# [Task objective]
Return the listing below in full, with every line exactly as it is.

# [Information supplied]
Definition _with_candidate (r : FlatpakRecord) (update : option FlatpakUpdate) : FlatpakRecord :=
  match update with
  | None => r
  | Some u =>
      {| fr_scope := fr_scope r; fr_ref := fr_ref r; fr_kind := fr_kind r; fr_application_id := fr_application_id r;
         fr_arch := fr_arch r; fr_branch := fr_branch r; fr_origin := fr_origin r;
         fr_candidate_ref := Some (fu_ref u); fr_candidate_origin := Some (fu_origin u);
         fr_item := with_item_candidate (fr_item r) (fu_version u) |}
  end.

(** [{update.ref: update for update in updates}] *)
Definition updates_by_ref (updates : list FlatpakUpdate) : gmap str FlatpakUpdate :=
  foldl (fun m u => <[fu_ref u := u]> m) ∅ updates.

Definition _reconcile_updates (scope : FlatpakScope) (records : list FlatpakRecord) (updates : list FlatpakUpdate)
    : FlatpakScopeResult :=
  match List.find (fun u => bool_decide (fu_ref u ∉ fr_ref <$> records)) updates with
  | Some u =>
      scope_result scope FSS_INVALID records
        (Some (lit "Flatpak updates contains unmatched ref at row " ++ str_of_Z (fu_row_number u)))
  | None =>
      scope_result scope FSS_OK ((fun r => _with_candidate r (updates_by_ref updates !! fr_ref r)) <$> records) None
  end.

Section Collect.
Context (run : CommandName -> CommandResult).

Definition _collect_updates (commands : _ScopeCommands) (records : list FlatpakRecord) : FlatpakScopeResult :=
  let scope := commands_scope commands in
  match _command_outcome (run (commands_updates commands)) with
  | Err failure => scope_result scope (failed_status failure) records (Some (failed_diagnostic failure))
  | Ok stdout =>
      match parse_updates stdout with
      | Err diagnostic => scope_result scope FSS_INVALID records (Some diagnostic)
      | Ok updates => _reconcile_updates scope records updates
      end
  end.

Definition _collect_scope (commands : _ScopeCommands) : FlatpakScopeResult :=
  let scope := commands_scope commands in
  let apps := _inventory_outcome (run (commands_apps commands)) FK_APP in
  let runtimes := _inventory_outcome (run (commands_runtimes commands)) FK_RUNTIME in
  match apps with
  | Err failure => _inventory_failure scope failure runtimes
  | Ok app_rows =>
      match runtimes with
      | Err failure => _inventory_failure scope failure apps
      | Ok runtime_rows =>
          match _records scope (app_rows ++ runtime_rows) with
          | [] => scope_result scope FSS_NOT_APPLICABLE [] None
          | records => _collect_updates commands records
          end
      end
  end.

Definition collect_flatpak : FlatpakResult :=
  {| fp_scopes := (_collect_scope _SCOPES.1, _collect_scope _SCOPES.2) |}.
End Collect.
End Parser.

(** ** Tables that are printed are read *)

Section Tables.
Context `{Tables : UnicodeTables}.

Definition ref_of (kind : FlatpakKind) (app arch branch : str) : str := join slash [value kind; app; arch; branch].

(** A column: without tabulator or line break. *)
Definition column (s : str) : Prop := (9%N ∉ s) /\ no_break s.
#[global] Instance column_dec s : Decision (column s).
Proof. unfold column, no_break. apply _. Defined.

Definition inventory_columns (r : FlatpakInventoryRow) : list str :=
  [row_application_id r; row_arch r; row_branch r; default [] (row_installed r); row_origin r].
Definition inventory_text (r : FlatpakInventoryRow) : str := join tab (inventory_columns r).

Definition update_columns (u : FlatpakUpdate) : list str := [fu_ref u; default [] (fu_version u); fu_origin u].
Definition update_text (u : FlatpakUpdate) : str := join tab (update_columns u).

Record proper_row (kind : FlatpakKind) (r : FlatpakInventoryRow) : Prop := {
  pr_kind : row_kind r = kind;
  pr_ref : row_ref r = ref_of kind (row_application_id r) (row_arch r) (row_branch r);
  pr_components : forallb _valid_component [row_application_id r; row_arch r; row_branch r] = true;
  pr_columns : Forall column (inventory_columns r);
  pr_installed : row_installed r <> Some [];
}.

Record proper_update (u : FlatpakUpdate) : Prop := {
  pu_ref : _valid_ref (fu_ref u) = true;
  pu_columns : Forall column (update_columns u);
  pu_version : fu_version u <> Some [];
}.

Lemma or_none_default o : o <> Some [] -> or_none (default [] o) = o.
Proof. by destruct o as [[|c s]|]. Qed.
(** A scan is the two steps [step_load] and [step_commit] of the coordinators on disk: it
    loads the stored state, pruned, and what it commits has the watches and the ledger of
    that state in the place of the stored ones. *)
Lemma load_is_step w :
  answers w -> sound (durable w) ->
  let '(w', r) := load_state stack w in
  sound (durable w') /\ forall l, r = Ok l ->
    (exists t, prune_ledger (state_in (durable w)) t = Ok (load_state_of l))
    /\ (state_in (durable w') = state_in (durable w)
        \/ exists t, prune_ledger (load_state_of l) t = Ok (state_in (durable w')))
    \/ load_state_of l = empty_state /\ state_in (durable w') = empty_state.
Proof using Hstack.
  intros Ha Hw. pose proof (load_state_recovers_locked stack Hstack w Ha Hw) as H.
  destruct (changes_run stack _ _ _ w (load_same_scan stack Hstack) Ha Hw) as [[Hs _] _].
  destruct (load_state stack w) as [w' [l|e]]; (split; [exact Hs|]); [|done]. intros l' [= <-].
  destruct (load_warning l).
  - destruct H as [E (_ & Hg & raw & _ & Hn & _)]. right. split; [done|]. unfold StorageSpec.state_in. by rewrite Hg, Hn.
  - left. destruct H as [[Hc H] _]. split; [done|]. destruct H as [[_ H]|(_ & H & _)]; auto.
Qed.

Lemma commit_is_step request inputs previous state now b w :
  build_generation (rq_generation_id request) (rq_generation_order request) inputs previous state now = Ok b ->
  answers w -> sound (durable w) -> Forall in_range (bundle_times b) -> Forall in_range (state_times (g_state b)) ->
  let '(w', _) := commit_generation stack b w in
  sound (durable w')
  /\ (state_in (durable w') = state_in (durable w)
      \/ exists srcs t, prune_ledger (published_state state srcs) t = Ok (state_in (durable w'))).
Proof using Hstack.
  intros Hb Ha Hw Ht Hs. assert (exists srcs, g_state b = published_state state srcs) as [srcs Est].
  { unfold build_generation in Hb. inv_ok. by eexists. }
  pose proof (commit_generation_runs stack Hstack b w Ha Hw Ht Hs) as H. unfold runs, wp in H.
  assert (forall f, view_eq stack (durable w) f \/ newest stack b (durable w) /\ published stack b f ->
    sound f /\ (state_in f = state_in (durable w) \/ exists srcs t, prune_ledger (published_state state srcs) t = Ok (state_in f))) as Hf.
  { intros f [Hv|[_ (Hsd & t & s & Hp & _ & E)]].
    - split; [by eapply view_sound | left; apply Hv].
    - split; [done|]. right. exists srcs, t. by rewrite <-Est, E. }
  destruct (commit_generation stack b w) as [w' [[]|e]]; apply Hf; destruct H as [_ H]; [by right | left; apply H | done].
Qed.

# [Answer to the exercise]
Definition _with_candidate (r : FlatpakRecord) (update : option FlatpakUpdate) : FlatpakRecord :=
  match update with
  | None => r
  | Some u =>
      {| fr_scope := fr_scope r; fr_ref := fr_ref r; fr_kind := fr_kind r; fr_application_id := fr_application_id r;
         fr_arch := fr_arch r; fr_branch := fr_branch r; fr_origin := fr_origin r;
         fr_candidate_ref := Some (fu_ref u); fr_candidate_origin := Some (fu_origin u);
         fr_item := with_item_candidate (fr_item r) (fu_version u) |}
  end.

(** [{update.ref: update for update in updates}] *)
Definition updates_by_ref (updates : list FlatpakUpdate) : gmap str FlatpakUpdate :=
  foldl (fun m u => <[fu_ref u := u]> m) ∅ updates.

Definition _reconcile_updates (scope : FlatpakScope) (records : list FlatpakRecord) (updates : list FlatpakUpdate)
    : FlatpakScopeResult :=
  match List.find (fun u => bool_decide (fu_ref u ∉ fr_ref <$> records)) updates with
  | Some u =>
      scope_result scope FSS_INVALID records
        (Some (lit "Flatpak updates contains unmatched ref at row " ++ str_of_Z (fu_row_number u)))
  | None =>
      scope_result scope FSS_OK ((fun r => _with_candidate r (updates_by_ref updates !! fr_ref r)) <$> records) None
  end.

Section Collect.
Context (run : CommandName -> CommandResult).

Definition _collect_updates (commands : _ScopeCommands) (records : list FlatpakRecord) : FlatpakScopeResult :=
  let scope := commands_scope commands in
  match _command_outcome (run (commands_updates commands)) with
  | Err failure => scope_result scope (failed_status failure) records (Some (failed_diagnostic failure))
  | Ok stdout =>
      match parse_updates stdout with
      | Err diagnostic => scope_result scope FSS_INVALID records (Some diagnostic)
      | Ok updates => _reconcile_updates scope records updates
      end
  end.

Definition _collect_scope (commands : _ScopeCommands) : FlatpakScopeResult :=
  let scope := commands_scope commands in
  let apps := _inventory_outcome (run (commands_apps commands)) FK_APP in
  let runtimes := _inventory_outcome (run (commands_runtimes commands)) FK_RUNTIME in
  match apps with
  | Err failure => _inventory_failure scope failure runtimes
  | Ok app_rows =>
      match runtimes with
      | Err failure => _inventory_failure scope failure apps
      | Ok runtime_rows =>
          match _records scope (app_rows ++ runtime_rows) with
          | [] => scope_result scope FSS_NOT_APPLICABLE [] None
          | records => _collect_updates commands records
          end
      end
  end.

Definition collect_flatpak : FlatpakResult :=
  {| fp_scopes := (_collect_scope _SCOPES.1, _collect_scope _SCOPES.2) |}.
End Collect.
End Parser.

(** ** Tables that are printed are read *)

Section Tables.
Context `{Tables : UnicodeTables}.

Definition ref_of (kind : FlatpakKind) (app arch branch : str) : str := join slash [value kind; app; arch; branch].

(** A column: without tabulator or line break. *)
Definition column (s : str) : Prop := (9%N ∉ s) /\ no_break s.
#[global] Instance column_dec s : Decision (column s).
Proof. unfold column, no_break. apply _. Defined.

Definition inventory_columns (r : FlatpakInventoryRow) : list str :=
  [row_application_id r; row_arch r; row_branch r; default [] (row_installed r); row_origin r].
Definition inventory_text (r : FlatpakInventoryRow) : str := join tab (inventory_columns r).

Definition update_columns (u : FlatpakUpdate) : list str := [fu_ref u; default [] (fu_version u); fu_origin u].
Definition update_text (u : FlatpakUpdate) : str := join tab (update_columns u).

Record proper_row (kind : FlatpakKind) (r : FlatpakInventoryRow) : Prop := {
  pr_kind : row_kind r = kind;
  pr_ref : row_ref r = ref_of kind (row_application_id r) (row_arch r) (row_branch r);
  pr_components : forallb _valid_component [row_application_id r; row_arch r; row_branch r] = true;
  pr_columns : Forall column (inventory_columns r);
  pr_installed : row_installed r <> Some [];
}.

Record proper_update (u : FlatpakUpdate) : Prop := {
  pu_ref : _valid_ref (fu_ref u) = true;
  pu_columns : Forall column (update_columns u);
  pu_version : fu_version u <> Some [];
}.

Lemma or_none_default o : o <> Some [] -> or_none (default [] o) = o.
Proof. by destruct o as [[|c s]|]. Qed.
(** A scan is the two steps [step_load] and [step_commit] of the coordinators on disk: it
    loads the stored state, pruned, and what it commits has the watches and the ledger of
    that state in the place of the stored ones. *)
Lemma load_is_step w :
  answers w -> sound (durable w) ->
  let '(w', r) := load_state stack w in
  sound (durable w') /\ forall l, r = Ok l ->
    (exists t, prune_ledger (state_in (durable w)) t = Ok (load_state_of l))
    /\ (state_in (durable w') = state_in (durable w)
        \/ exists t, prune_ledger (load_state_of l) t = Ok (state_in (durable w')))
    \/ load_state_of l = empty_state /\ state_in (durable w') = empty_state.
Proof using Hstack.
  intros Ha Hw. pose proof (load_state_recovers_locked stack Hstack w Ha Hw) as H.
  destruct (changes_run stack _ _ _ w (load_same_scan stack Hstack) Ha Hw) as [[Hs _] _].
  destruct (load_state stack w) as [w' [l|e]]; (split; [exact Hs|]); [|done]. intros l' [= <-].
  destruct (load_warning l).
  - destruct H as [E (_ & Hg & raw & _ & Hn & _)]. right. split; [done|]. unfold StorageSpec.state_in. by rewrite Hg, Hn.
  - left. destruct H as [[Hc H] _]. split; [done|]. destruct H as [[_ H]|(_ & H & _)]; auto.
Qed.

Lemma commit_is_step request inputs previous state now b w :
  build_generation (rq_generation_id request) (rq_generation_order request) inputs previous state now = Ok b ->
  answers w -> sound (durable w) -> Forall in_range (bundle_times b) -> Forall in_range (state_times (g_state b)) ->
  let '(w', _) := commit_generation stack b w in
  sound (durable w')
  /\ (state_in (durable w') = state_in (durable w)
      \/ exists srcs t, prune_ledger (published_state state srcs) t = Ok (state_in (durable w'))).
Proof using Hstack.
  intros Hb Ha Hw Ht Hs. assert (exists srcs, g_state b = published_state state srcs) as [srcs Est].
  { unfold build_generation in Hb. inv_ok. by eexists. }
  pose proof (commit_generation_runs stack Hstack b w Ha Hw Ht Hs) as H. unfold runs, wp in H.
  assert (forall f, view_eq stack (durable w) f \/ newest stack b (durable w) /\ published stack b f ->
    sound f /\ (state_in f = state_in (durable w) \/ exists srcs t, prune_ledger (published_state state srcs) t = Ok (state_in f))) as Hf.
  { intros f [Hv|[_ (Hsd & t & s & Hp & _ & E)]].
    - split; [by eapply view_sound | left; apply Hv].
    - split; [done|]. right. exists srcs, t. by rewrite <-Est, E. }
  destruct (commit_generation stack b w) as [w' [[]|e]]; apply Hf; destruct H as [_ H]; [by right | left; apply H | done].
Qed.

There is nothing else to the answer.